Items from a data source:
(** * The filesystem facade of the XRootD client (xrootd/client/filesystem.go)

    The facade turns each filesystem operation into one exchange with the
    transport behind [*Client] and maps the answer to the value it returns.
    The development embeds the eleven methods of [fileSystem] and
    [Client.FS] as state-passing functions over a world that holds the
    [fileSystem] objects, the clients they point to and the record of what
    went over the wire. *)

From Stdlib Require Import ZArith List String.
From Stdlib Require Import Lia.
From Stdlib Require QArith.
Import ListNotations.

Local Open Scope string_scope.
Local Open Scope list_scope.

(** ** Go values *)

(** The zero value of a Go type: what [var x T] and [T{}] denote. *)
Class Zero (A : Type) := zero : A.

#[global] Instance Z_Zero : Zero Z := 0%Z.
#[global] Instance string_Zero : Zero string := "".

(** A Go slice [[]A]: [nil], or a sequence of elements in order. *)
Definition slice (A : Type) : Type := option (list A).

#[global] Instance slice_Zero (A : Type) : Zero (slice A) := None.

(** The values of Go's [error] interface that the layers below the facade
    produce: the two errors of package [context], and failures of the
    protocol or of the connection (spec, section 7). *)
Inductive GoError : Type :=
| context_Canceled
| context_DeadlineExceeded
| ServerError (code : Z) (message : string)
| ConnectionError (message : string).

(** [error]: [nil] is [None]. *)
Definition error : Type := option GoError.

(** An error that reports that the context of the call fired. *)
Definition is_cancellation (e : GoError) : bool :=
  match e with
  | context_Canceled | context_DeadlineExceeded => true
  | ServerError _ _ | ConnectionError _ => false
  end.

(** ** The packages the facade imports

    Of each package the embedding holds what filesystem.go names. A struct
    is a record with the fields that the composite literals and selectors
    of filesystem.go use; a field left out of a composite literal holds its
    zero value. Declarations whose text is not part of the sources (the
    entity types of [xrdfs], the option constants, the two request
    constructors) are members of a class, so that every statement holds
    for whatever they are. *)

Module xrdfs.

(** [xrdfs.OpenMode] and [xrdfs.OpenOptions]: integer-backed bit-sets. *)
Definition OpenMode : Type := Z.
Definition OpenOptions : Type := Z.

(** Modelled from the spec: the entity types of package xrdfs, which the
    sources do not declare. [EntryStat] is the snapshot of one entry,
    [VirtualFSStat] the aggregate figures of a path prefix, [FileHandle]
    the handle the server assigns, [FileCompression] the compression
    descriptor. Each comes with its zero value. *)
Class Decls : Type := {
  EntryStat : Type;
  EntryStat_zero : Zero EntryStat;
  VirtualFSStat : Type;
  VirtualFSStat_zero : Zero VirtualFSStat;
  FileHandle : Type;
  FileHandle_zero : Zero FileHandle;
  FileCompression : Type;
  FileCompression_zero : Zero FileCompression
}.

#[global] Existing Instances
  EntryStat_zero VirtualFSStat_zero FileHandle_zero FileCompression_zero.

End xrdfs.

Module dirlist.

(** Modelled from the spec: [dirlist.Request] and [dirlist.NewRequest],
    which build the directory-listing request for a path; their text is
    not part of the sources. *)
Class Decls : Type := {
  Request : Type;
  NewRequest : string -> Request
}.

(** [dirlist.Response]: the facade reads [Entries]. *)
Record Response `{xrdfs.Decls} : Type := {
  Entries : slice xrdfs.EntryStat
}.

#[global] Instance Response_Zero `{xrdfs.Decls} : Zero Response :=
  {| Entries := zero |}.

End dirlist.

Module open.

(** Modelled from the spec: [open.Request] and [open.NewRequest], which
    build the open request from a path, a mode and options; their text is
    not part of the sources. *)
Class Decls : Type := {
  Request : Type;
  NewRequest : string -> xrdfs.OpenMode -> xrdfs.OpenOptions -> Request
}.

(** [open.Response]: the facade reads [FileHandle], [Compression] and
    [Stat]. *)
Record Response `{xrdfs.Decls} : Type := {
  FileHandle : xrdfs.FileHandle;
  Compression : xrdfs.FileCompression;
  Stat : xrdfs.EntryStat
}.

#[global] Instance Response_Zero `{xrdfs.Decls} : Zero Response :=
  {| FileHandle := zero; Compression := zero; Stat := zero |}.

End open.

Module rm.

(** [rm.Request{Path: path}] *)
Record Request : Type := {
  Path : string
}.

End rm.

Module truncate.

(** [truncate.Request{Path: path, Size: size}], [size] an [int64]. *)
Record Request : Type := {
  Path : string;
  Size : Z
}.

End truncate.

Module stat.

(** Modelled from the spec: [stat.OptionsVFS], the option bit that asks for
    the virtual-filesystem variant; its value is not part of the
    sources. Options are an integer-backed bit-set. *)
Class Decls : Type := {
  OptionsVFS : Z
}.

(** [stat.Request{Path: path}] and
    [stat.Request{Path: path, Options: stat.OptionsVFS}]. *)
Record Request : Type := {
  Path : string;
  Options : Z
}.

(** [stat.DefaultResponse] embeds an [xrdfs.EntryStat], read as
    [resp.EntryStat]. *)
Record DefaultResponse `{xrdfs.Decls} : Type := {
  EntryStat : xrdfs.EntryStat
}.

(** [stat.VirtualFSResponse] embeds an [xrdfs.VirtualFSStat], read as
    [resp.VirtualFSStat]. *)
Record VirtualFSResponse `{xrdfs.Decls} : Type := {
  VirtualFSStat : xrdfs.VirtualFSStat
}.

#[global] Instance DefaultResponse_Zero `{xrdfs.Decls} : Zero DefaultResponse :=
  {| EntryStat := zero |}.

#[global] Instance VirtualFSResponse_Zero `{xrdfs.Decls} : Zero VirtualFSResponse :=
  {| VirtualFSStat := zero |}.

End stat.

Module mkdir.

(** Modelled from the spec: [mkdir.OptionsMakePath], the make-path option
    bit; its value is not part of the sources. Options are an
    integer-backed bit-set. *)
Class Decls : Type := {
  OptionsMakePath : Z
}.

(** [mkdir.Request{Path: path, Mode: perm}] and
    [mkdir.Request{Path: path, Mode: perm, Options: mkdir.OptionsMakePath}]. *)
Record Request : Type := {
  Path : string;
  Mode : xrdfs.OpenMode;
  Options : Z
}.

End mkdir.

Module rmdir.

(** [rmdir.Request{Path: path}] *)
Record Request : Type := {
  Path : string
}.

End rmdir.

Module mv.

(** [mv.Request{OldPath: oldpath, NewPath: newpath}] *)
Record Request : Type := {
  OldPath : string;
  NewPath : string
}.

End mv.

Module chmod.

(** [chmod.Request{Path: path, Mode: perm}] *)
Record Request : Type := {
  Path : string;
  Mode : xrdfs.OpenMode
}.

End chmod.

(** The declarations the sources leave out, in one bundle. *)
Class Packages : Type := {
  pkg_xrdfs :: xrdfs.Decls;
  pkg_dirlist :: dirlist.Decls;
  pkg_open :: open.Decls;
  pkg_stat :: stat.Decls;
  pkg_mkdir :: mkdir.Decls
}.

--

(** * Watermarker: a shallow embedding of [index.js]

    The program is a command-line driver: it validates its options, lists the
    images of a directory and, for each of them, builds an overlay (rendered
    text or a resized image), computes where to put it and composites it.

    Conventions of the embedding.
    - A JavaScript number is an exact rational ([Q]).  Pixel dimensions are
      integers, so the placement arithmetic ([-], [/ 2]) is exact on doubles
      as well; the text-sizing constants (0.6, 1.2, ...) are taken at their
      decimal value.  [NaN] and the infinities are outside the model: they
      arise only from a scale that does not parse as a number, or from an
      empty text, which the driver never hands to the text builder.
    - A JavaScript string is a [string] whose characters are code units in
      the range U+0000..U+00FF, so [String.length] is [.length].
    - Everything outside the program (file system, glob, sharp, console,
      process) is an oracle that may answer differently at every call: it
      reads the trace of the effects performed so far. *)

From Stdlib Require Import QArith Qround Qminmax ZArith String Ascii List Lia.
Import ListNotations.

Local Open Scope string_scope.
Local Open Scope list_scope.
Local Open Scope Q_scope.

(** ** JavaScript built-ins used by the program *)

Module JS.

Directions for this task:
Look through the records and copy every line that has the word "OptionsMakePath".

Written reply:
(** Modelled from the spec: [mkdir.OptionsMakePath], the make-path option
  OptionsMakePath : Z
    [mkdir.Request{Path: path, Mode: perm, Options: mkdir.OptionsMakePath}]. *)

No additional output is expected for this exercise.